### WHAT YOU HAVE TO DO
Take the data below and extract the lines from the one with "Lemma handle_alike n" to the one with "- change (cx_punt", inclusive, exactly as written.
##### MATERIAL PROVIDED #####
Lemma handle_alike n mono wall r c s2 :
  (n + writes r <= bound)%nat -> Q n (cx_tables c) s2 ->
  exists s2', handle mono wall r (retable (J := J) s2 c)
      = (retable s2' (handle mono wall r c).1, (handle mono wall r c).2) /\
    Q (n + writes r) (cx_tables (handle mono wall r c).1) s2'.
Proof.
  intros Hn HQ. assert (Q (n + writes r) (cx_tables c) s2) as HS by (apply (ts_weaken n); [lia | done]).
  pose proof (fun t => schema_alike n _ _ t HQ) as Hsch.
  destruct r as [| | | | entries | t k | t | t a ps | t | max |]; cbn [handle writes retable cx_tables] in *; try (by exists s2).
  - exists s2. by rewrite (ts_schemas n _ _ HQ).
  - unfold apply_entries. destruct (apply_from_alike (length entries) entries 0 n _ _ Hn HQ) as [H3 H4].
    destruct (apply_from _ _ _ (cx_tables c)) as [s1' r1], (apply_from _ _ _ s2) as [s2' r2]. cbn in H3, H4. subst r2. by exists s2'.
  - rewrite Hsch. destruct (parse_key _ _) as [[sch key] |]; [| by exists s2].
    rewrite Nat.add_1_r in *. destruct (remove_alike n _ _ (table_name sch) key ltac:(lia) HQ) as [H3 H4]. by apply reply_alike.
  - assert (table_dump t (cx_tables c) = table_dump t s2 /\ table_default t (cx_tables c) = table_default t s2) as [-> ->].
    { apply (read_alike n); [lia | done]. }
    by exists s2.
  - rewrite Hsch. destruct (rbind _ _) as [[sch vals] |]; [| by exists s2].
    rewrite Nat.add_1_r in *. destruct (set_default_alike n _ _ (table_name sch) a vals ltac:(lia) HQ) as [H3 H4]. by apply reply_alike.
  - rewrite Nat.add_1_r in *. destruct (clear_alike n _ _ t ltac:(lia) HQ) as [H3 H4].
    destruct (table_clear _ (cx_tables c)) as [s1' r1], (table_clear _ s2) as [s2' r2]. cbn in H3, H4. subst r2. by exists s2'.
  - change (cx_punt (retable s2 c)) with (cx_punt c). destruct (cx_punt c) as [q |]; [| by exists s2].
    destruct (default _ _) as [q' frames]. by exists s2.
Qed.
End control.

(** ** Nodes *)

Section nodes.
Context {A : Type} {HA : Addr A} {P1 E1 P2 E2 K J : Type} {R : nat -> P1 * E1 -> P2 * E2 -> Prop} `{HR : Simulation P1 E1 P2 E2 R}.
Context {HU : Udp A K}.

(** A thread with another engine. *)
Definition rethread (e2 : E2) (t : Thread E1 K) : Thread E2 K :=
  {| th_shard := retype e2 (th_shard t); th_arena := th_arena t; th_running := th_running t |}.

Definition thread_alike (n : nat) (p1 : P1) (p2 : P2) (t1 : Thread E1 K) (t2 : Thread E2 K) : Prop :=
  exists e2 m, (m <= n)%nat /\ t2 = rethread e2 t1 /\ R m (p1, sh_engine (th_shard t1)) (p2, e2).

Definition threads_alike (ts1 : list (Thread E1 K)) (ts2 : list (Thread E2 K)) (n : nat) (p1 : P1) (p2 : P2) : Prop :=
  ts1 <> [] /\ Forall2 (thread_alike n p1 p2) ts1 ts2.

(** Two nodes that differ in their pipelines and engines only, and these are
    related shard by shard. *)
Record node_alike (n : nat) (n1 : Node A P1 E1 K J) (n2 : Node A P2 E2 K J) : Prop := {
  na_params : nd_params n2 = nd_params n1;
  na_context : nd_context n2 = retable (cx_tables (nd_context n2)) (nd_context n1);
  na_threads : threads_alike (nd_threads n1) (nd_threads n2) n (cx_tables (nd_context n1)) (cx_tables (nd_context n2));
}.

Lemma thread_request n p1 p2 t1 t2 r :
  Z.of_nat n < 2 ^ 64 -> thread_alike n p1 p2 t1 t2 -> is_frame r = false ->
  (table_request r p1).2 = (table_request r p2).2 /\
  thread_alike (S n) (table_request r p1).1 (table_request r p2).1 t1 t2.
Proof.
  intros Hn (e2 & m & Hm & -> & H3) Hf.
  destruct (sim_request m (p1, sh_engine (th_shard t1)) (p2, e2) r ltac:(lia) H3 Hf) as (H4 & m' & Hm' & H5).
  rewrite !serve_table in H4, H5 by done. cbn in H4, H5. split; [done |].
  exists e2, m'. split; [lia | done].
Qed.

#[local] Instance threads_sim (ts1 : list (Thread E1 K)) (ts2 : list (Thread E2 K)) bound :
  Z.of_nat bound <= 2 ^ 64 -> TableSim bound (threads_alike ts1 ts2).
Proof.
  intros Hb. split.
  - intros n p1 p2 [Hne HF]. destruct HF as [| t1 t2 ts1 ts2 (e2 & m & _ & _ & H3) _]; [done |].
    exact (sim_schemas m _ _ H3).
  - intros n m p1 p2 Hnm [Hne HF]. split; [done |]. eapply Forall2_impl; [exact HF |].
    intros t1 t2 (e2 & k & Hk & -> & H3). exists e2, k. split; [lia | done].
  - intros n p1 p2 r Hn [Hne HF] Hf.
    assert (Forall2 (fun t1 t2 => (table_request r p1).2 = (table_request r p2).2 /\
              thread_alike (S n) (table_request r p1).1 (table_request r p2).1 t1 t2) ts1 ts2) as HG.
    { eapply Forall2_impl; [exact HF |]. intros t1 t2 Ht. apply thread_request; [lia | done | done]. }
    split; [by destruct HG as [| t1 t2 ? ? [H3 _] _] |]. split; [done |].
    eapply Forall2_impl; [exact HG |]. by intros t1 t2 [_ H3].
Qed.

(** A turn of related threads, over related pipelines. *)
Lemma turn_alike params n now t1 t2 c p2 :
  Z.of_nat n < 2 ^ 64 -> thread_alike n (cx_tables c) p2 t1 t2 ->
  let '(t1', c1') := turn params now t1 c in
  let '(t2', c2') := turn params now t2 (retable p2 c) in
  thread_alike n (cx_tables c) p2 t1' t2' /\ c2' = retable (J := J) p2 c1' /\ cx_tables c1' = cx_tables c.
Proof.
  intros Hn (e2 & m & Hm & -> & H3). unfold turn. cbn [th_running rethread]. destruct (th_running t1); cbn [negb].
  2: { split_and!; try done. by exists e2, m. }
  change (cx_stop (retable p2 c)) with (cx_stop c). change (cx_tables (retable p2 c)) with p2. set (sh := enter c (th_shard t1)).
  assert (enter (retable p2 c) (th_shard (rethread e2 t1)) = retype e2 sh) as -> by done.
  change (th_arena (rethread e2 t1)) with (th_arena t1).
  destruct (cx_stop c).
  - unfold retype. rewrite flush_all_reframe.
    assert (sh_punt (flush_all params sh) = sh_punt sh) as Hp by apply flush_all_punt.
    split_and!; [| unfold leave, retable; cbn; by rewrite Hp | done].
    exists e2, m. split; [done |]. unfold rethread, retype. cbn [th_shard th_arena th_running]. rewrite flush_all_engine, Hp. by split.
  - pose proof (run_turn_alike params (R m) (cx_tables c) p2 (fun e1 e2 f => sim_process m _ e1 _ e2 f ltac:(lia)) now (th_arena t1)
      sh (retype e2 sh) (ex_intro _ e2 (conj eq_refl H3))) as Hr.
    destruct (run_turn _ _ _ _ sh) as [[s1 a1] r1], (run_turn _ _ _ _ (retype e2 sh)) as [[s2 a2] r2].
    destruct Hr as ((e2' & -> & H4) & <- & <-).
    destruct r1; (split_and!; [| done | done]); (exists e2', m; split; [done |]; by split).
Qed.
#####
##### MATERIAL PROVIDED #####
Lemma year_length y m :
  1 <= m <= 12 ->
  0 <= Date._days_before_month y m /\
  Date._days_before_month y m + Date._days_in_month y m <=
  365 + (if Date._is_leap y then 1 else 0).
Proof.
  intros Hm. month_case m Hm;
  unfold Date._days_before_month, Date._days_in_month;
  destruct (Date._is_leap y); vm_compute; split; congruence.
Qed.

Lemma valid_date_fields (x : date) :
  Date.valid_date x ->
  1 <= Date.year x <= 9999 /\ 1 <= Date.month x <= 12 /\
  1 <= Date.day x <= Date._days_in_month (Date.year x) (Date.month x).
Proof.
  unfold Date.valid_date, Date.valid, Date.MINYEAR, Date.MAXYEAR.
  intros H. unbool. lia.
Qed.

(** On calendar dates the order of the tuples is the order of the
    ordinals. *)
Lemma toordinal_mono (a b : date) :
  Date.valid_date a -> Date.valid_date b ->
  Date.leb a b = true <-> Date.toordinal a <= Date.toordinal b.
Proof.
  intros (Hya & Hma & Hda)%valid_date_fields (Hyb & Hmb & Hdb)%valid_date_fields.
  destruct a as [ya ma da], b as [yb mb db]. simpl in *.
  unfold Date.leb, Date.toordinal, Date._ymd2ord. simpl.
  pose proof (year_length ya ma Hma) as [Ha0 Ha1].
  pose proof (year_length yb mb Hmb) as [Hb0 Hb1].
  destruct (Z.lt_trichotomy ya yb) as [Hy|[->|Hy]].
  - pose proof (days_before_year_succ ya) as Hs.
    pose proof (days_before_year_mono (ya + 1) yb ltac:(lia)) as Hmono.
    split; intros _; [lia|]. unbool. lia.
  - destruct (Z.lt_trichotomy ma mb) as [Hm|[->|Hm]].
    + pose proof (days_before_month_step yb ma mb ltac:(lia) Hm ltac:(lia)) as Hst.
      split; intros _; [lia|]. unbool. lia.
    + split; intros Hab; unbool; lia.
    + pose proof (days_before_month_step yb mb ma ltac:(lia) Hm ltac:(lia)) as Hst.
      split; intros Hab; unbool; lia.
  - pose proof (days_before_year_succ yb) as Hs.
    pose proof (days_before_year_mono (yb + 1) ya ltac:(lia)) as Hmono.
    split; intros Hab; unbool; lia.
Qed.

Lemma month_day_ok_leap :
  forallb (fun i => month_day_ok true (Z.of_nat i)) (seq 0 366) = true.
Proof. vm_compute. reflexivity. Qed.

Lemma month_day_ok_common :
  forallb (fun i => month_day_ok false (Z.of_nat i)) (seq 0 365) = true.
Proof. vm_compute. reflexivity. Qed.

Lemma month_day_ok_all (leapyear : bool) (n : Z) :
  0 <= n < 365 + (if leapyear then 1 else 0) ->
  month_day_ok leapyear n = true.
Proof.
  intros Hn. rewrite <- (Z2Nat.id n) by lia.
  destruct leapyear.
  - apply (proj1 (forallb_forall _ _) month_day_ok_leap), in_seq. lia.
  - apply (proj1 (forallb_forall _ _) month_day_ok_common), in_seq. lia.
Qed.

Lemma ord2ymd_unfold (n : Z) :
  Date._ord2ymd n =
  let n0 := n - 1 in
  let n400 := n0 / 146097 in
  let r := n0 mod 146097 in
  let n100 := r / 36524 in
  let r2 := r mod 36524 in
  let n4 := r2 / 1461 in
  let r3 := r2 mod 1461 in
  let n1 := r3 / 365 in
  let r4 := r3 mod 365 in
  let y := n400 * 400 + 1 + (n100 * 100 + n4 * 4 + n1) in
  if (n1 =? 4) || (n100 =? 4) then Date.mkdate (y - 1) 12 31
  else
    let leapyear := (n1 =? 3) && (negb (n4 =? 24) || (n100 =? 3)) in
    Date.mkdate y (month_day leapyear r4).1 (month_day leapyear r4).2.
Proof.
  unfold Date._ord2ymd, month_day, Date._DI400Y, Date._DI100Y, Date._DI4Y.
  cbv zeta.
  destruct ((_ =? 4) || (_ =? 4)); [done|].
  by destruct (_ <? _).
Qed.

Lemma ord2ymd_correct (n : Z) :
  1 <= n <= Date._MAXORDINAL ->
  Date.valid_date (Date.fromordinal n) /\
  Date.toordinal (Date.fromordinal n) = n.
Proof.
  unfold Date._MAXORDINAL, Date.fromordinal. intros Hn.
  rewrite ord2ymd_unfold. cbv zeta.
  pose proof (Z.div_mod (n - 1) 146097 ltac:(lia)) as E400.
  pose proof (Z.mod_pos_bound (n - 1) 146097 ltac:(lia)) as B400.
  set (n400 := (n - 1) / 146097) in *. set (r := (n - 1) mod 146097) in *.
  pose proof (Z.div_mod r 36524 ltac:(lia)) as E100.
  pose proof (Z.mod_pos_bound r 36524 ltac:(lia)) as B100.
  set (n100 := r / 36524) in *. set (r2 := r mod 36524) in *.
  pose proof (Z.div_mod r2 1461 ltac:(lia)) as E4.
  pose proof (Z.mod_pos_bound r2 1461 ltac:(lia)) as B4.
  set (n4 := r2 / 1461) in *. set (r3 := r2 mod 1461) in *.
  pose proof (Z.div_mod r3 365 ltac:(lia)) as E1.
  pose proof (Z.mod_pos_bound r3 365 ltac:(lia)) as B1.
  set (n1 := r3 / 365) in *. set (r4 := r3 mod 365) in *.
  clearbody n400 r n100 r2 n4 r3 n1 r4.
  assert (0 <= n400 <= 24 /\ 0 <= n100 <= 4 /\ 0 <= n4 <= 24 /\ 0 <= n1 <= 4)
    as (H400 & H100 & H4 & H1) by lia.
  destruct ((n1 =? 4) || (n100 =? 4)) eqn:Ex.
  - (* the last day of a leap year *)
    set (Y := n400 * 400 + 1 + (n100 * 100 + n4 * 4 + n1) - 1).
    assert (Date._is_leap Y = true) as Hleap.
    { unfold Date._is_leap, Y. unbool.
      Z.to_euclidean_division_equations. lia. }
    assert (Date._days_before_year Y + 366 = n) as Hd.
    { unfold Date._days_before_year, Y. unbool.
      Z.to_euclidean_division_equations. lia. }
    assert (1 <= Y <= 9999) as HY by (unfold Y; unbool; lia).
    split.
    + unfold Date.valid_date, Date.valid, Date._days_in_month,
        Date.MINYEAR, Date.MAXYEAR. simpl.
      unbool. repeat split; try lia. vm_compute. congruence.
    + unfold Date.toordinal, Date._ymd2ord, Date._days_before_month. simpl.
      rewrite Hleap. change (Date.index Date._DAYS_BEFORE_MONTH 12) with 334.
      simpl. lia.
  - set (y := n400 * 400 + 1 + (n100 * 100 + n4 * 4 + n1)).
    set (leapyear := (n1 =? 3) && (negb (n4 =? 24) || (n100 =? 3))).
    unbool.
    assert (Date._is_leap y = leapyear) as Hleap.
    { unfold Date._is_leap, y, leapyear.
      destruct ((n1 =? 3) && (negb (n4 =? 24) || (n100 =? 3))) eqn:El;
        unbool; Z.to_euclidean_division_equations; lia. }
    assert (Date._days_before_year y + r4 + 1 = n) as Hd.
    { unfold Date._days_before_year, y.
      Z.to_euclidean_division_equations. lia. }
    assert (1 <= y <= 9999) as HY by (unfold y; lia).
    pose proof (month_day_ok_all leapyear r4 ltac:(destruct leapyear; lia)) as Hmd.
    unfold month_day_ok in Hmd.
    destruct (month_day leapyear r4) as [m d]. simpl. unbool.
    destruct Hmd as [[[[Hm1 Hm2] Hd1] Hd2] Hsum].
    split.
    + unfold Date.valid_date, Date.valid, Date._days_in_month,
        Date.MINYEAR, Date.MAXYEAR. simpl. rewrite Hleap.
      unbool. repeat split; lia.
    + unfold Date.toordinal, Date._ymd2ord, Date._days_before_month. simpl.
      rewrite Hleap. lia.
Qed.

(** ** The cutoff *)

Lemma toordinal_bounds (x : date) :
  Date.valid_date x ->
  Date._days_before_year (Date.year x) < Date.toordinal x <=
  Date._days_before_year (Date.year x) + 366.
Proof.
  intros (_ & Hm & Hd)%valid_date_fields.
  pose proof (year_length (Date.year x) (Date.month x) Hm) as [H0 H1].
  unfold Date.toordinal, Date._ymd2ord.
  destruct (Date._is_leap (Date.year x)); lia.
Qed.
#####
##### MATERIAL PROVIDED #####
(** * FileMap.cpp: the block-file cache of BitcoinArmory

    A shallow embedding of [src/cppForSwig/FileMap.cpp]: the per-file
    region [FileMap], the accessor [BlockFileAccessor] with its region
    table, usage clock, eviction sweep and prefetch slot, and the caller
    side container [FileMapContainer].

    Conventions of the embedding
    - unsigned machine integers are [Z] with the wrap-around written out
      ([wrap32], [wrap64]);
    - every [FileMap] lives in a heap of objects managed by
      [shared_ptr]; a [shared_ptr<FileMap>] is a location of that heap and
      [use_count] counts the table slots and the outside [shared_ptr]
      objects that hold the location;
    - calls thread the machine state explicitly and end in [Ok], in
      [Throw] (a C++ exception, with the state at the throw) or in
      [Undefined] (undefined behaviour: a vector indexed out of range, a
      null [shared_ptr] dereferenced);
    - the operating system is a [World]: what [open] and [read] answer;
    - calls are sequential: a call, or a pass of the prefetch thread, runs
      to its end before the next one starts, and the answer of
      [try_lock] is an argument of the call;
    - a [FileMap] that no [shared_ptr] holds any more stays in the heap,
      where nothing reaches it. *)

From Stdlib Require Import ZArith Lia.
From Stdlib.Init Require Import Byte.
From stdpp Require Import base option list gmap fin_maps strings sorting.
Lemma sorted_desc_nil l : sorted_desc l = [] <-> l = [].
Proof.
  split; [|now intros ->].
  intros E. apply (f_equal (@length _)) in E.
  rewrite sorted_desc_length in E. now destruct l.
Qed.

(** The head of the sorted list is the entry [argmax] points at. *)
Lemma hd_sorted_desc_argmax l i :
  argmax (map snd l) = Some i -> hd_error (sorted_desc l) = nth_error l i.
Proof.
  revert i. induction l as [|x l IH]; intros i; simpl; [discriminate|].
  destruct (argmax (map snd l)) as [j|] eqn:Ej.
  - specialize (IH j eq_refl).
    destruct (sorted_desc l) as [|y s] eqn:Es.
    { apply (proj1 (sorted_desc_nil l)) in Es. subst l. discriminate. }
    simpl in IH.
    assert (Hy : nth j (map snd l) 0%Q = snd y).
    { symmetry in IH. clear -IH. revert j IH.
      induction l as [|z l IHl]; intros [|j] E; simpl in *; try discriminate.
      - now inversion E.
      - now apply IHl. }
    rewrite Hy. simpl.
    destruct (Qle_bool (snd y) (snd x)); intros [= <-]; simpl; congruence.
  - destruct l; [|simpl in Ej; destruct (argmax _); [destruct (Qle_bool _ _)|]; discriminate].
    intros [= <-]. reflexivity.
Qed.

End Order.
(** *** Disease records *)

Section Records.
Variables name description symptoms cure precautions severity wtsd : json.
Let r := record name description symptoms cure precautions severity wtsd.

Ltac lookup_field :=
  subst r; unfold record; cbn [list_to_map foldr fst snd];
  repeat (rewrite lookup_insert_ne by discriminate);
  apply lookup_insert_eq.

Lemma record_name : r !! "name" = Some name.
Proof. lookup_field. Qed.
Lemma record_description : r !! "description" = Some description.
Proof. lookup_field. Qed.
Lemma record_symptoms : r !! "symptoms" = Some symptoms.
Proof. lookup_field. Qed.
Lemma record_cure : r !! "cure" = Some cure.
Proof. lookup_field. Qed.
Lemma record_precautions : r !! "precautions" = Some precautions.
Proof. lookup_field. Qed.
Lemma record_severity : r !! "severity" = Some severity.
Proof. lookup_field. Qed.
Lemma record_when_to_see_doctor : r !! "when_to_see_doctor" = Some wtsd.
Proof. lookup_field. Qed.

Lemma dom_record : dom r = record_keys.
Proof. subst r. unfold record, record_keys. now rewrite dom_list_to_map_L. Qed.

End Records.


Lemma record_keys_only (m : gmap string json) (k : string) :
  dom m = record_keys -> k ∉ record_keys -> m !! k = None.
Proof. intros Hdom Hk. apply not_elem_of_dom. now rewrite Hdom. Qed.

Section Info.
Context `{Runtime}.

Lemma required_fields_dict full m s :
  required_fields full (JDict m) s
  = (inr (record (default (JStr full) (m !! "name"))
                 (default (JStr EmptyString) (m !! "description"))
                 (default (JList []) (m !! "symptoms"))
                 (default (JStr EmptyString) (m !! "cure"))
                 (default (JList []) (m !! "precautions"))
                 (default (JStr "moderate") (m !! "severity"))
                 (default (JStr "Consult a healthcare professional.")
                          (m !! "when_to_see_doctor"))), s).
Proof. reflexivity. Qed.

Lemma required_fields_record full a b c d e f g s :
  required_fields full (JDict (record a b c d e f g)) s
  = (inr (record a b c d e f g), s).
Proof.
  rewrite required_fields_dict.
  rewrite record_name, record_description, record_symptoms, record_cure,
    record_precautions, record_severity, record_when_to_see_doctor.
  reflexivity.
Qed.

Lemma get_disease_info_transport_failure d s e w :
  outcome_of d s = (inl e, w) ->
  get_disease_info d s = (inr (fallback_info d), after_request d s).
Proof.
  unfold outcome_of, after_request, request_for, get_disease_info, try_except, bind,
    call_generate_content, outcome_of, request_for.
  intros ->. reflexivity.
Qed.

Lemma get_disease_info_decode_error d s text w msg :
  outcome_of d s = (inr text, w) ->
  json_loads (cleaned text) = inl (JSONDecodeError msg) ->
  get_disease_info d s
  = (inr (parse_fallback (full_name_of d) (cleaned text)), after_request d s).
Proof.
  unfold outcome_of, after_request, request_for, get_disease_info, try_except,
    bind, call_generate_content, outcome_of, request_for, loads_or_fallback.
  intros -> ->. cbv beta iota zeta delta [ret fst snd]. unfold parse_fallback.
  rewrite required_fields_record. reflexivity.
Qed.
#####
### TASK SOLUTION
Lemma handle_alike n mono wall r c s2 :
  (n + writes r <= bound)%nat -> Q n (cx_tables c) s2 ->
  exists s2', handle mono wall r (retable (J := J) s2 c)
      = (retable s2' (handle mono wall r c).1, (handle mono wall r c).2) /\
    Q (n + writes r) (cx_tables (handle mono wall r c).1) s2'.
Proof.
  intros Hn HQ. assert (Q (n + writes r) (cx_tables c) s2) as HS by (apply (ts_weaken n); [lia | done]).
  pose proof (fun t => schema_alike n _ _ t HQ) as Hsch.
  destruct r as [| | | | entries | t k | t | t a ps | t | max |]; cbn [handle writes retable cx_tables] in *; try (by exists s2).
  - exists s2. by rewrite (ts_schemas n _ _ HQ).
  - unfold apply_entries. destruct (apply_from_alike (length entries) entries 0 n _ _ Hn HQ) as [H3 H4].
    destruct (apply_from _ _ _ (cx_tables c)) as [s1' r1], (apply_from _ _ _ s2) as [s2' r2]. cbn in H3, H4. subst r2. by exists s2'.
  - rewrite Hsch. destruct (parse_key _ _) as [[sch key] |]; [| by exists s2].
    rewrite Nat.add_1_r in *. destruct (remove_alike n _ _ (table_name sch) key ltac:(lia) HQ) as [H3 H4]. by apply reply_alike.
  - assert (table_dump t (cx_tables c) = table_dump t s2 /\ table_default t (cx_tables c) = table_default t s2) as [-> ->].
    { apply (read_alike n); [lia | done]. }
    by exists s2.
  - rewrite Hsch. destruct (rbind _ _) as [[sch vals] |]; [| by exists s2].
    rewrite Nat.add_1_r in *. destruct (set_default_alike n _ _ (table_name sch) a vals ltac:(lia) HQ) as [H3 H4]. by apply reply_alike.
  - rewrite Nat.add_1_r in *. destruct (clear_alike n _ _ t ltac:(lia) HQ) as [H3 H4].
    destruct (table_clear _ (cx_tables c)) as [s1' r1], (table_clear _ s2) as [s2' r2]. cbn in H3, H4. subst r2. by exists s2'.
  - change (cx_punt (retable s2 c)) with (cx_punt c). destruct (cx_punt c) as [q |]; [| by exists s2].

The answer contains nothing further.